The fleece jacket which is presented to you here is called “Milvago” and was kindly given to me for the purpose of this review. Since the last days were pretty warm I could only recently start wearing it during the outdoor meeting of the german Tacticalforum last weekend. And now I am ready to give you my take on this jacket.

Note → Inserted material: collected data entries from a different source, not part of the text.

Lemma run_paths root :
  exists d, forall b, starts_with_sep b = false ->
                      os_path_join root ["run"; b] = (d ++ "/" ++ b)%string.
Proof.
  unfold os_path_join. cbn [fold_left starts_with_sep Ascii.eqb Bool.eqb].
  destruct ((root =? "")%string || ends_with_sep root).
  - exists (root ++ "run")%string. intros b Hb. rewrite Hb, join_after_run. reflexivity.
  - exists ((root ++ "/") ++ "run")%string. intros b Hb.
    rewrite <- (append_assoc root "/" "run"). rewrite Hb, join_after_run. reflexivity.
Qed.

Lemma py_split_app sep a t :
  exists i, i <> [] /\ py_split sep (a ++ String sep t) = i ++ py_split sep t.
Proof.
  induction a as [| c a (i & Hi & E)]; cbn [String.append py_split].
  - rewrite Ascii.eqb_refl. exists [EmptyString]. split; [discriminate | reflexivity].
  - rewrite E. destruct (Ascii.eqb c sep).
    + exists (EmptyString :: i). split; [discriminate | reflexivity].
    + destruct i as [| h i']; [congruence |].
      exists (String c h :: i'). split; [discriminate | reflexivity].
Qed.

Lemma py_split_nonempty sep s : py_split sep s <> [].
Proof.
  destruct s as [| c r]; cbn [py_split]; [discriminate |].
  destruct (Ascii.eqb c sep); [discriminate |].
  destruct (py_split sep r); discriminate.
Qed.

Lemma run_path_suffix d t :
  py_last (py_split "_" (d ++ "/" ++ String.append "run_" t)) = py_last (py_split "_" t).
Proof.
  change (d ++ "/" ++ String.append "run_" t)%string
    with (d ++ ("/run" ++ String "_" t))%string.
  rewrite <- append_assoc.
  destruct (py_split_app "_" (d ++ "/run") t) as (i & Hi & ->).
  apply py_last_app. apply py_split_nonempty.
Qed.

Lemma run_path_leb d a b :
  String.leb (d ++ "/" ++ String.append "run_" a) (d ++ "/" ++ String.append "run_" b)
  = String.leb a b.
Proof.
  unfold String.leb. rewrite compare_prefix.
  change ("/" ++ String.append "run_" a)%string with ("/run_" ++ a)%string.
  change ("/" ++ String.append "run_" b)%string with ("/run_" ++ b)%string.
  rewrite compare_prefix. reflexivity.
Qed.

(** ** Numbers below a bound, checked one by one *)

Lemma below_forallb (P : Z -> bool) n :
  forallb P (py_range n) = true -> forall k, 0 <= k < n -> P k = true.
Proof.
  intros H k Hk. rewrite forallb_forall in H. apply H.
  unfold py_range. apply in_map_iff. exists (Z.to_nat k). split; [lia |].
  apply in_seq. lia.
Qed.
(** * A weighted consistent-hashing ring

    Shallow embedding of [src/consistentHashing.ts] (class
    [AdvancedConsistentHashing]) and the properties of its four operations
    [addNode], [removeNode], [getNode] and [getNodes].

    Modelling conventions:
    - a JavaScript [number] that holds a hash position, a weight, a replica
      count or a requested count is an integer, [Z]; fractional values, NaN
      and infinities are outside the model;
    - [Map<number,string>] and [Map<string,number>] are [gmap]s: the class
      only calls [get], [set], [delete] and [size], so insertion order is
      unobservable;
    - the array [sortedKeys] is a [list Z], with duplicates kept;
    - a method that mutates [this] is a function from state to state;
    - [string | undefined] is [option string];
    - the [while] loop of [getNodes] is a fuel-bounded recursion, [None]
      meaning that the fuel ran out before the loop guard became false. *)

From stdpp Require Import base gmap strings list fin_maps sorting pretty.
From Stdlib Require Import ZArith Lia Ascii.

Open Scope Z_scope.

(** ** The state of the class *)

Record AdvancedConsistentHashing := mkRing {
  ring : gmap Z string;
  sortedKeys : list Z;
  numberOfReplicas : Z;
  weights : gmap string Z;
  hashFunction : string → Z
}.

Definition constructor (numberOfReplicas : Z) (hashFunction : string → Z)
  : AdvancedConsistentHashing :=
  mkRing ∅ [] numberOfReplicas ∅ hashFunction.

(** Field updates ([this.sortedKeys = ...] and the in-place changes of
    [this.weights]). *)
Definition set_sortedKeys (s : AdvancedConsistentHashing) (l : list Z) :=
  mkRing (ring s) l (numberOfReplicas s) (weights s) (hashFunction s).

Definition set_weights (s : AdvancedConsistentHashing) (m : gmap string Z) :=
  mkRing (ring s) (sortedKeys s) (numberOfReplicas s) m (hashFunction s).

(** ** Replica keys and the two [for] loops *)

(** The template literal [`${node}:${i}`]. *)
Definition replicaKey (node : string) (i : nat) : string :=
  node +:+ ":" +:+ pretty i.

(** The values taken by [i] in [for (let i = 0; i < bound; i++)]. *)
Definition iterations (bound : Z) : list nat := seq 0 (Z.to_nat bound).

Definition replicaHash (s : AdvancedConsistentHashing) (node : string) (i : nat) : Z :=
  hashFunction s (replicaKey node i).

(** Body of the loop of [addNode]. *)
Definition addReplica (node : string) (s : AdvancedConsistentHashing) (i : nat)
  : AdvancedConsistentHashing :=
  let hashValue := replicaHash s node i in
  mkRing (<[hashValue := node]> (ring s)) (sortedKeys s ++ [hashValue])
         (numberOfReplicas s) (weights s) (hashFunction s).

(** [this.sortedKeys.sort((a, b) => a - b)]: ascending numeric order. *)
Definition sortAscending (l : list Z) : list Z := merge_sort Z.le l.

Definition addNode (s : AdvancedConsistentHashing) (node : string) (weight : Z)
  : AdvancedConsistentHashing :=
  let s1 := set_weights s (<[node := weight]> (weights s)) in
  let s2 := foldl (addReplica node) s1 (iterations (numberOfReplicas s * weight)) in
  set_sortedKeys s2 (sortAscending (sortedKeys s2)).
Lemma refresh_then_cached_witness :
  cache_is_fresh env_up world_alice = false /\
  (now env_up <= now env_soon < now env_up + 20000000)%Z /\
  fetch_prices env_up world_alice
    = (Ret (refreshed (Some 50000) (Some 3000)), world_cached) /\
  PRICE_CACHE world_cached = refreshed (Some 50000) (Some 3000) /\
  PRICE_CACHE_TS world_cached = Some (now env_up) /\
  fetch_prices env_soon world_cached
    = (Ret (refreshed (Some 50000) (Some 3000)), world_cached).
Proof.
  split; [reflexivity|]. split; [cbv [now env_up env_soon]; lia|].
  apply (refresh_then_cached env_up env_soon world_alice (Some 50000) (Some 3000));
    try reflexivity.
  cbv [now env_up env_soon]. lia.
Defined.

Lemma expired_cache_is_refreshed_witness :
  PRICE_CACHE_TS world_cached = Some 1000000%Z /\
  (20000000 <= now env_later - 1000000 < 86400000000)%Z /\
  fst (fetch_prices env_later world_cached) = Ret (refreshed (Some 60000) (Some 3500)) /\
  PRICE_CACHE (exec (fetch_prices env_later) world_cached)
    = refreshed (Some 60000) (Some 3500) /\
  PRICE_CACHE_TS (exec (fetch_prices env_later) world_cached) = Some (now env_later).
Proof.
  split; [reflexivity|]. split; [cbv [now env_later]; lia|].
  refine (proj1 (expired_cache_is_refreshed env_later world_cached 1000000%Z _ _)
                (Some 60000) (Some 3500) _); try reflexivity.
  cbv [now env_later]. lia.
Defined.

Lemma stale_cache_served_witness :
  PRICE_CACHE world_cached <> [] /\
  PRICE_CACHE_TS world_cached = Some 1000000%Z /\
  (now env_next_day - 1000000 = 1 * 86400000000 + 5000000)%Z /\
  fetch_prices env_next_day world_cached = (Ret (PRICE_CACHE world_cached), world_cached).
Proof.
  split; [discriminate|]. split; [reflexivity|]. split; [reflexivity|].
  apply (stale_cache_served env_next_day world_cached 1000000%Z 1%Z 5000000%Z);
    try reflexivity; try discriminate.
  lia.
Defined.

Lemma requests_keep_store_wf_witness :
  let rs := [POST_auth_register alice;
             POST_deposits_create (mkDepositPayload "alice@laxo.io" "pw" "USDT" 100);
             POST_admin_bootstrap "root@laxo.io" "pw"] in
  store_wf empty_world = true /\
  store_wf (serve sha rs empty_world) = true /\
  store_ok (serve sha rs empty_world) = true /\
  find_by_id (next_oid (serve sha rs empty_world)) (deposits (serve sha rs empty_world))
    = None /\
  find_by_id (next_oid (serve sha rs empty_world)) (withdrawals (serve sha rs empty_world))
    = None.
Proof.
  cbv zeta. split; [reflexivity|].
  apply (requests_keep_store_wf sha
           [POST_auth_register alice;
            POST_deposits_create (mkDepositPayload "alice@laxo.io" "pw" "USDT" 100);
            POST_admin_bootstrap "root@laxo.io" "pw"] empty_world).
  reflexivity.
Defined.

Lemma reachable_trade_failure_atomic_witness :
  let s := serve sha [POST_auth_register alice] empty_world in
  let p := mkOrderPayload "alice@laxo.io" "pw" "buy" "BTC" 1 in
  (0 < op_amount p)%Q /\
  exists s',
    market_order sha env_up p s = (Raise (HTTPException 400 "Insufficient USDT"), s') /\
    wallets s' = wallets s /\
    orders s' = orders s.
Proof.
  cbv zeta. split; [reflexivity|].
  eexists. split; [vm_compute; reflexivity|].
  apply (reachable_trade_failure_atomic sha [POST_auth_register alice] env_up
           (mkOrderPayload "alice@laxo.io" "pw" "buy" "BTC" 1)
           (HTTPException 400 "Insufficient USDT"));
    [reflexivity | vm_compute; reflexivity].
Defined.

Lemma register_then_list_wallets_witness :
  store_wf empty_world = true /\
  list_wallets sha "alice@laxo.io" "pw" world_alice
    = (Ret [(1%nat, mkWallet 0%nat "BTC" 0 0);
            (2%nat, mkWallet 0%nat "ETH" 0 0);
            (3%nat, mkWallet 0%nat "USDT" 0 0)], world_alice).
Proof.
  split; [reflexivity|].
  apply (register_then_list_wallets sha alice empty_world); reflexivity.
Defined.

Two additional remarks before we start:

  1. A thorough review about the Claw Gear “Harpagus” softshell was presented by Green Ant in the Tacticalforum recently.
  2. Also a little backgrounder: The Milvago belongs to the family of the Falconidae (birds of prey) – insofar the reference to the company’s name “Claw Gear” is quite nice.

Requirements

With the Milvago modell Claw Gear is offering a fleece jacket which not only can be used as a base layer but also as a top layer. In doing so the jacket is supposed to be designed as

  • wind proof
  • fast drying
  • warming
  • moisture wicking
  • tough

Also the arrangement of the pockets should allow the wearer to reach them even while carrying a backpack or chest rig. These are the requirements the jacket is supposed to fulfill. If it is able to do so and if this goals of Claw Gear were reached we will see in the coming section of the review.

Materials:

A short information to the materials used:
The fleece is made out of 100% Polyester, the threads are made by ‘Coats’ and the zippers are YKK.

Set up:

The jacket features four pockets. One on each upper arm and two at the front of the belly.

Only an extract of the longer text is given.